Climate change impacts on Dungeness crab

Using Bioenergetics Models to Evaluate Ecological and Fishery Impacts of Climate Change on Dungeness Crab

Scientists examine the effects of changing water temperature on Dungeness crab, Washington’s most valuable harvest, and develop bioenergetic models to guide management strategies.

Principal Investigator

P. Sean McDonald, UW Program on the Environment

Co-Principal Investigators

David Armstrong, UW School of Aquatic and Fishery Sciences

Project

Washington Sea Grant researchers analyzed how changes in temperature and salinity affect Dungeness crab, Washington’s most valuable catch, and the less-desirable graceful crab. An experiment was conducted that measured the responses of Dungeness crab and graceful crab to six different temperatures. Similar feeding trials conducted at a common temperature with crabs of various sizes revealed size-specific consumption rates. Bioenergetic models based on the data is used to consider how future conditions may affect crab ecology and to evaluate the robustness of current management strategies.

Research Updates

Background

The West Coast Dungeness crab fishery is worth over $200 million a year.

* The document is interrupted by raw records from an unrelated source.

(* ===== verification/FlowRuntimeSpec.v ===== *)
(** * What the flow runtime promises

    Bounds, one run per idempotency key, the limits of the governance
    configuration and one answer per call in every reachable state; and from
    every reachable state a continuation that answers the calls.  The results
    are proved for every lawful governance and instantiated with the
    manager.  The file ends with concrete calls. *)

From S2P Require Import Prelude PyVal PyConv Task Rolling RateLimit Guard Hitl GovManager GovSpec.
From S2P Require Import AuditLog Idempotency GovConfig FlowDef FlowExec FlowGov FlowRuntime.
From S2P Require Import FlowTasks FlowTasksSpec.
From stdpp Require Import base gmap strings list list_tactics pretty relations.
From Stdlib Require Import ZArith Lia.

Section results.
Context {G : Type} `{LawfulGovernance G} {FH : FlowHash} {PT : PyText}.
Context (cfg : RuntimeConfig).
Abbreviation world := (world (G := G)) (only parsing).

(** Requests that wait for a place, wait in the queue or run. *)
Definition in_runtime (w : world) : list Request := w_putting w ++ queued w ++ running w.

Lemma runtime_new_inv gov sink listeners clock :
  holds gov clock [] [] → winv cfg (g_config gov) (runtime_new gov sink listeners clock).
Proof. intros Hh. split; [|constructor; simpl; try done; lia]. constructor; simpl; try done; set_solver. Qed.

(** ** One request per key *)

Lemma nodup_keys (inflight : gmap string nat) (rs : list Request) :
  NoDup (fr_future <$> rs) →
  (∀ r k, r ∈ rs → req_key r = Some k → inflight !! k = Some (fr_future r)) →
  NoDup (omap req_key rs).
Proof.
  induction rs as [|r rs IH]; csimpl; [constructor|]. intros [Hn Hnd]%NoDup_cons Hk.
  assert (NoDup (omap req_key rs)) as Hrest by (apply IH; [done|]; intros; apply Hk; [by right|done]).
  destruct (req_key r) as [k|] eqn:E; [|done]. apply NoDup_cons. split; [|done].
  intros (r' & Hin & E')%list_elem_of_omap. apply Hn.
  assert (Some (fr_future r) = Some (fr_future r')) as [= ->].
  { rewrite <- (Hk r k); [|left|done]. apply Hk; [by right|done]. }
  by apply list_elem_of_fmap_2.
Qed.
Definition register (r : FlowRepo) (cls : FlowClass) : res FlowRepo :=
  match cls.1 with
  | None | Some "" => Raise (ValueError "Flow class must define a non-empty `name`")
  | Some name =>
      match alookup name r with
      | Some _ => Raise (ValueError ("Flow already registered: " +:+ name))
      | None => Ok (dict_set name cls r)
      end
  end.

Definition instantiate (r : FlowRepo) (name : string) (params : table) : res (FlowGraph G) :=
  match alookup name r with
  | None => Raise (KeyError ("Unknown flow: " +:+ name))
  | Some cls => cls.2 params
  end.

Definition list_flows (r : FlowRepo) : list string := sort_strings r.*1.

(** ** The static analyzer *)

(** The issues by their [kind]. *)
Inductive issue : Type :=
| IssueCycle
| IssueEntry
| IssueUnreachable (n : string)
| IssueOperatorMissing (n op : string)
| IssueSwitchNoBranch (n : string)
| IssueSwitchNoDefault (n : string)
| IssueParallelEmpty (n : string)
| IssueRaceExternal (n ui uj : string) (keys : list string)
| IssueRaceWriteWrite (n ui uj : string) (keys : list string)
| IssueRaceReadWrite (n ui uj : string) (keys : list string).

Definition check_entry (f : FlowGraph G) : list issue :=
  match entry f with
  | Raise _ => [IssueEntry]
  | Ok e =>
      n ← nx_nodes (fg_g f);
      if decide (n ∈ nx_descendants (fg_g f) e ++ [e]) then [] else [IssueUnreachable n]
  end.

(** [cfg.get("default", "_DEFAULT")]. *)
Definition default_case (cfg : table) : json := default (JStr "_DEFAULT") (alookup "default" cfg).

Definition check_node (r : OperatorRegistry) (f : FlowGraph G) (n : string) : list issue :=
  match nx_step (fg_g f) n with
  | None => []
  | Some step =>
      match st_kind step with
      | TASK =>
          match st_uses step with
          | Some uses =>
              match get_operator r uses with Ok _ => [] | Raise _ => [IssueOperatorMissing n uses] end
          | None => []
          end
      | SWITCH =>
          let succ := nx_succ (fg_g f) n in
          (match succ with [] => [IssueSwitchNoBranch n] | _ => [] end) ++
          (if existsb (fun s => py_eq (edge_case f n s) (default_case (st_cfg step))) succ
           then [] else [IssueSwitchNoDefault n])
      | PARALLEL =>
          if truthy (default (JArr []) (alookup "uses" (st_cfg step))) then [] else [IssueParallelEmpty n]
      | FINISH => []
      end
  end.

(** [sorted(keys)]. *)
Definition sorted_keys (keys : gset string) : list string := sort_strings (elements keys).

Definition issue_if (keys : gset string) (mk : list string → issue) : list issue :=
  if decide (keys = ∅) then [] else [mk (sorted_keys keys)].

Definition check_pair (r : OperatorRegistry) (n ui uj : string) : list issue :=
  let mi := meta r ui in
  let mj := meta r uj in
  issue_if (om_externals mi ∩ om_externals mj) (IssueRaceExternal n ui uj) ++
  issue_if (om_writes mi ∩ om_writes mj) (IssueRaceWriteWrite n ui uj) ++
  issue_if (om_reads mi ∩ om_writes mj ∪ om_reads mj ∩ om_writes mi) (IssueRaceReadWrite n ui uj).

(** The pairs [i < j]. *)
Fixpoint check_pairs (r : OperatorRegistry) (n : string) (uses : list string) : list issue :=
  match uses with
  | [] => []
  | ui :: rest => (uj ← rest; check_pair r n ui uj) ++ check_pairs r n rest
  end.

(** [[u for u in list(cfg.get("uses", [])) if isinstance(u, str)]]. *)
Definition uses_of (cfg : table) : res (list string) :=
  match py_iter (default (JArr []) (alookup "uses" cfg)) with
  | Ok l => Ok (omap (fun u => match u with JStr s => Some s | _ => None end) l)
  | Raise e => Raise e
  end.

Definition check_races (r : OperatorRegistry) (f : FlowGraph G) (n : string) : res (list issue) :=
  match nx_step (fg_g f) n with
  | Some step =>
      if decide (st_kind step = PARALLEL) then
        check_pairs r n <$> uses_of (st_cfg step)
      else Ok []
  | None => Ok []
  end.

Definition check (r : OperatorRegistry) (f : FlowGraph G) : res (list issue) :=
  let nodes := nx_nodes (fg_g f) in
  mapM (check_races r f) nodes ≫= fun races =>
  Ok ((if nx_is_dag (fg_g f) then [] else [IssueCycle]) ++
      check_entry f ++ (n ← nodes; check_node r f n) ++ concat races).

End flow.
Arguments FlowClass : clear implicits.
Arguments FlowRepo : clear implicits.

(** ** A directed graph for the flow engine

    A graph as the list of the calls that built it, the newest first: an
    instance of [DiGraph] and of its laws, so that flows can be evaluated.
    Acyclicity and descendants are computed by a search that never enters a
    node twice. *)

From S2P Require Import Prelude PyVal PyConv.
From stdpp Require Import base gmap strings list relations.
From Stdlib Require Import ZArith Lia.

Inductive nx_call : Type :=
| AddNode (n : string) (s : Step)
| AddEdge (u v : string) (c : option json).

Definition nx_log : Type := list nx_call.

Fixpoint log_nodes (g : nx_log) : list string :=
  match g with
  | [] => []
  | AddNode n _ :: g => add_new n (log_nodes g)
  | AddEdge u v _ :: g => add_new v (add_new u (log_nodes g))
  end.

Fixpoint log_step (g : nx_log) (n : string) : option Step :=
  match g with
  | [] => None
  | AddNode m s :: g => if decide (n = m) then Some s else log_step g n
  | AddEdge _ _ _ :: g => log_step g n
  end.

Fixpoint log_succ (g : nx_log) (n : string) : list string :=
  match g with
  | [] => []
  | AddNode _ _ :: g => log_succ g n
  | AddEdge u v _ :: g => if decide (n = u) then add_new v (log_succ g u) else log_succ g n
  end.

Fixpoint log_case (g : nx_log) (n m : string) : option json :=
  match g with
  | [] => None
  | AddNode _ _ :: g => log_case g n m
  | AddEdge u v c :: g =>
      if decide (n = u ∧ m = v) then match c with Some x => Some x | None => log_case g u v end
      else log_case g n m
  end.

(** Nodes reached from [n] inside [avail]. *)
Fixpoint dfs (k : nat) (succ : string → list string) (avail : list string) (n : string) : list string :=
  match k with
  | O => []
  | S k =>
      if decide (n ∈ avail) then n :: (s ← succ n; dfs k succ (filter (.≠ n) avail) s) else []
  end.

Definition log_reach (g : nx_log) (n : string) : list string :=
  s ← log_succ g n; dfs (length (log_nodes g)) (log_succ g) (log_nodes g) s.

#[export] Instance nx_log_ops : DiGraph nx_log := {
  nx_empty := [];
  nx_nodes := log_nodes;
  nx_step := log_step;
  nx_succ := log_succ;
  nx_case := log_case;
  nx_add_node g n s := AddNode n s :: g;
  nx_add_edge g u v c := AddEdge u v c :: g;
  nx_edges g := n ← log_nodes g; (n,.) <$> log_succ g n;
  nx_is_dag g := bool_decide (Forall (fun n => n ∉ log_reach g n) (log_nodes g));
  nx_descendants g n := filter (.≠ n) (log_reach g n)
}.

(** ** The laws *)

Lemma NoDup_add_new {A} `{EqDecision A} (x : A) l : NoDup l → NoDup (add_new x l).
Proof.
  intros Hl. unfold add_new. case_decide; [done|]. apply NoDup_app.
  split_and!; [done| |apply NoDup_singleton]. by intros y Hy ->%list_elem_of_singleton.
Qed.

Lemma log_nodup g : NoDup (log_nodes g).
Proof. induction g as [|[n s|u v c] g IH]; simpl; [constructor|..]; by repeat apply NoDup_add_new. Qed.

Lemma log_succ_nodes g u v : v ∈ log_succ g u → u ∈ log_nodes g ∧ v ∈ log_nodes g.
Proof.
  induction g as [|[n s|a b c] g IH]; simpl; [by intros ?%elem_of_nil|..]; rewrite !elem_of_add_new.
  - naive_solver.
  - case_decide as E; [subst; rewrite elem_of_add_new|]; naive_solver.
Qed.

Lemma log_step_nodes g n s : log_step g n = Some s → n ∈ log_nodes g.
Proof.
  induction g as [|[m t|a b c] g IH]; simpl; [done|..]; rewrite !elem_of_add_new; [|naive_solver].
  case_decide; naive_solver.
Qed.

(** A path that leaves [n] leaves it for good at some point. *)
Lemma rtc_leave {A} `{EqDecision A} (R : relation A) n m :
  rtc R n m → m = n ∨ ∃ s, R n s ∧ s ≠ n ∧ rtc (fun x y => R x y ∧ y ≠ n) s m.
Proof.
  revert m. apply rtc_ind_r; [by left|]. intros m p Hm Hp IH.
  destruct (decide (p = n)) as [->|Hne]; [by left|right].
  destruct IH as [->|(s & Hs & Hns & Hr)].
  - exists p. split_and!; [done|done|constructor].
  - exists s. split_and!; [done|done|]. eapply rtc_r; [exact Hr|done].
Qed.

Lemma tc_first {A} (R : relation A) x z : tc R x z → ∃ y, R x y ∧ rtc R y z.
Proof. inversion 1; subst; eauto using rtc_refl, tc_rtc. Qed.

Lemma dfs_sound k succ avail n m : m ∈ dfs k succ avail n → rtc (fun u v => v ∈ succ u) n m.
Proof.
  revert avail n. induction k as [|k IH]; intros avail n; simpl; [by intros ?%elem_of_nil|].
  case_decide; [|by intros ?%elem_of_nil].
  intros [->|(s & Hin & Hs)%list_elem_of_bind]%elem_of_cons; [constructor|].
  eapply rtc_l; [exact Hs|]. by eapply IH.
Qed.

Lemma dfs_complete k (succ : string → list string) avail n m :
  length avail ≤ k → n ∈ avail → rtc (fun u v => v ∈ succ u ∧ v ∈ avail) n m → m ∈ dfs k succ avail n.
Proof.
  revert avail n. induction k as [|k IH]; intros avail n Hk Hn Hr; simpl.
  { destruct avail; [by apply elem_of_nil in Hn|simpl in Hk; lia]. }
  rewrite decide_True by done. apply rtc_leave in Hr as [->|(s & [Hs Ha] & Hns & Hr)]; [by left|right].
  apply list_elem_of_bind. exists s. split; [|done]. apply IH.
  - assert (length (filter (.≠ n) avail) < length avail); [|lia].
    apply (length_filter_lt _ _ n); [done|naive_solver].
  - by apply list_elem_of_filter.
  - eapply rtc_subrel; [|exact Hr]. intros x y [[Hxy Hy] Hyn]. split; [done|]. by apply list_elem_of_filter.
Qed.

Lemma log_reach_spec g n m : m ∈ log_reach g n ↔ tc (edge g) n m.
Proof.
  unfold log_reach. rewrite list_elem_of_bind. split.
  - intros (s & Hm%dfs_sound & Hs). eapply tc_rtc_r; [by apply tc_once|]. exact Hm.
  - intros (s & Hs & Hr)%tc_first. exists s. split; [|done].
    apply dfs_complete; [done|by apply (log_succ_nodes g n)|].
    eapply rtc_subrel; [|exact Hr]. intros x y Hxy. split; [done|]. by apply (log_succ_nodes g x).
Qed.

#[export] Instance nx_log_lawful : LawfulDiGraph nx_log.
Proof.
  split; try done; simpl.
  - apply log_nodup.
  - apply log_succ_nodes.
  - apply log_step_nodes.
  - intros g. rewrite bool_decide_eq_true, Forall_forall. split.
    + intros H n Hn. destruct (tc_first _ _ _ Hn) as (s & Hs & _).
      eapply (H n); [by apply (log_succ_nodes g n s)|]. by apply log_reach_spec.
    + intros H n _ Hn. apply (H n). by apply log_reach_spec.
  - intros g n m _. by rewrite list_elem_of_filter, log_reach_spec.
Qed.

Fishery regulations stipulate that only larger males are to be taken, and only in certain areas during discrete time periods, so as to give the animals an opportunity to reproduce. However, this management strategy may become inadequate if climate change impacts local Dungeness crab reproduction and growth—or the reproduction and growth of a competitor, which shares an ecological niche—the graceful crab. More information is needed to understand how climate change will affect these crab populations and how resource managers should respond. 

Results 

Preliminary results suggest that graceful crab maintain higher levels of consumption over a broader range of temperatures than Dungeness crab, which could give graceful crab a competitive advantage as water temperatures warm. These results were shared with state and tribal co-managers at the Annual Shellfish Conference in Blaine, Washington, in September 2018. This led to a workshop to evaluate the future research needs for sustainable management of the Dungeness fishery and the formation of the Pacific Northwest Crab Research Group.